(Stored data entries)
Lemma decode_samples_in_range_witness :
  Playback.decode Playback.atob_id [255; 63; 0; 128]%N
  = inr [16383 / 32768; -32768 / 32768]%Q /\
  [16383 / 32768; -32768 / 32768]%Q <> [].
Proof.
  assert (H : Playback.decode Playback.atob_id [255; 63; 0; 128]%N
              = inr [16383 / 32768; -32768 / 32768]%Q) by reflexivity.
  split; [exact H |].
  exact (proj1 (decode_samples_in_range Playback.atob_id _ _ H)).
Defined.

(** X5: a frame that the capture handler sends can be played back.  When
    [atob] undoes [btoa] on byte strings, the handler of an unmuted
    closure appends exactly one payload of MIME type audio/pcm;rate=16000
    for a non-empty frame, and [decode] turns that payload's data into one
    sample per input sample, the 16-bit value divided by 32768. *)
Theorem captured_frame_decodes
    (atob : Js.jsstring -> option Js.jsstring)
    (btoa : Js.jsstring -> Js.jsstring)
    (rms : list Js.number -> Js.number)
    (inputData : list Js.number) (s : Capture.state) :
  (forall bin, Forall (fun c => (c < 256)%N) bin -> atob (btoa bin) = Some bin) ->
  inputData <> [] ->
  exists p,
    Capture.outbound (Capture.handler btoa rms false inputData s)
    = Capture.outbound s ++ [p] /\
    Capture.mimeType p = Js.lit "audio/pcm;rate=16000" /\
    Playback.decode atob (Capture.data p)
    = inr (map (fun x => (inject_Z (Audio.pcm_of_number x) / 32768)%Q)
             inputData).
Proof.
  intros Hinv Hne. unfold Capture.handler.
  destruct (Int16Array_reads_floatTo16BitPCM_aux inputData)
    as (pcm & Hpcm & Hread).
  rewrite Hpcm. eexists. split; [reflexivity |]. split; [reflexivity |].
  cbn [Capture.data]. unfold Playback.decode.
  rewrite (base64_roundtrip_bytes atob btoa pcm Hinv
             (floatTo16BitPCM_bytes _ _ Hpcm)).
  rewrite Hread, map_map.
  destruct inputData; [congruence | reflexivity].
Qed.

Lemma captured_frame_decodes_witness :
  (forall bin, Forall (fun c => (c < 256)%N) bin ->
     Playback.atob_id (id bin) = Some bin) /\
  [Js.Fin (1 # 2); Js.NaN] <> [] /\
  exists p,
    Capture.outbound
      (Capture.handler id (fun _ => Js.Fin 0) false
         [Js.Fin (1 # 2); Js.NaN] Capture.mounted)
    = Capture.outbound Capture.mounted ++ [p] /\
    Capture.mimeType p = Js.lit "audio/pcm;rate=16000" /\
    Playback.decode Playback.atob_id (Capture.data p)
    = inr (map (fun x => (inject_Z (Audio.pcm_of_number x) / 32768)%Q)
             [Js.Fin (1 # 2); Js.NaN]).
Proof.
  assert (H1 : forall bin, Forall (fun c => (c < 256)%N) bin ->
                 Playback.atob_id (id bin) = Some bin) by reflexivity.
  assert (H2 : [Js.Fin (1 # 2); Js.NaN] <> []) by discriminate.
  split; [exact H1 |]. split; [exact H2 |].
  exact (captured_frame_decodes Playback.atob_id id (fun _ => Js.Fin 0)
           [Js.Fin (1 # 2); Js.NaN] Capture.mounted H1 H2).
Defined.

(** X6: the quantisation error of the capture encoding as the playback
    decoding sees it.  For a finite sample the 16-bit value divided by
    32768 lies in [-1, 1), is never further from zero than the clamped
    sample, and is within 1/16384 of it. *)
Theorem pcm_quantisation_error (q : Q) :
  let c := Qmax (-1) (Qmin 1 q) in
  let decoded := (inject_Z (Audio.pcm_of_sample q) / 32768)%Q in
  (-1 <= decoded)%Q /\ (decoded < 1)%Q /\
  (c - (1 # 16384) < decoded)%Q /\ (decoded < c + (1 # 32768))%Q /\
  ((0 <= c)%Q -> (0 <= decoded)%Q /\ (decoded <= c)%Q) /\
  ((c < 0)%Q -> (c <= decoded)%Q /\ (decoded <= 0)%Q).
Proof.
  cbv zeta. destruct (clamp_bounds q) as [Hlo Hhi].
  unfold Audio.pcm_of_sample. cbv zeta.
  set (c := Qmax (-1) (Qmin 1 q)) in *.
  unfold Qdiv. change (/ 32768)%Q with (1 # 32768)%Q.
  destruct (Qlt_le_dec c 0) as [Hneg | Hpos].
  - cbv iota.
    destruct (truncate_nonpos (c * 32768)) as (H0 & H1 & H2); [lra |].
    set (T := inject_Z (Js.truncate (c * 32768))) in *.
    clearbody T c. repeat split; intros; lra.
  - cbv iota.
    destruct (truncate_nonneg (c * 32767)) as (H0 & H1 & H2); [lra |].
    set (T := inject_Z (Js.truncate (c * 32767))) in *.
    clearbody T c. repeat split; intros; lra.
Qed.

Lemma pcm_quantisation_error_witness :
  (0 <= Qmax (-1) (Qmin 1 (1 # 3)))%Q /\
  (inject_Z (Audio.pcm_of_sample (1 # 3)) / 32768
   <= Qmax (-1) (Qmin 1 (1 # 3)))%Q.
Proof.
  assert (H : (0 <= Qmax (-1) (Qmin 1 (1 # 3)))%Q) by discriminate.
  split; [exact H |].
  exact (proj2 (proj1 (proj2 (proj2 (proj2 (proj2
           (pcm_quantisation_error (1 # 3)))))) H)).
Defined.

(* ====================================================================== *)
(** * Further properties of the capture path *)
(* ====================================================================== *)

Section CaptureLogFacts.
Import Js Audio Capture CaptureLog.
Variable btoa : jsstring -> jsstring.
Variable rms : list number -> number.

BRIEF: Copy out only the lines above from the one with "let c := Qmax (-1) (Qmin 1 q) in" to the one with "cbv zeta. destruct", inclusive, exactly as they stand.

OUTPUT OF THE TASK:
  let c := Qmax (-1) (Qmin 1 q) in
  let decoded := (inject_Z (Audio.pcm_of_sample q) / 32768)%Q in
  (-1 <= decoded)%Q /\ (decoded < 1)%Q /\
  (c - (1 # 16384) < decoded)%Q /\ (decoded < c + (1 # 32768))%Q /\
  ((0 <= c)%Q -> (0 <= decoded)%Q /\ (decoded <= c)%Q) /\
  ((c < 0)%Q -> (c <= decoded)%Q /\ (decoded <= 0)%Q).
Proof.
  cbv zeta. destruct (clamp_bounds q) as [Hlo Hhi].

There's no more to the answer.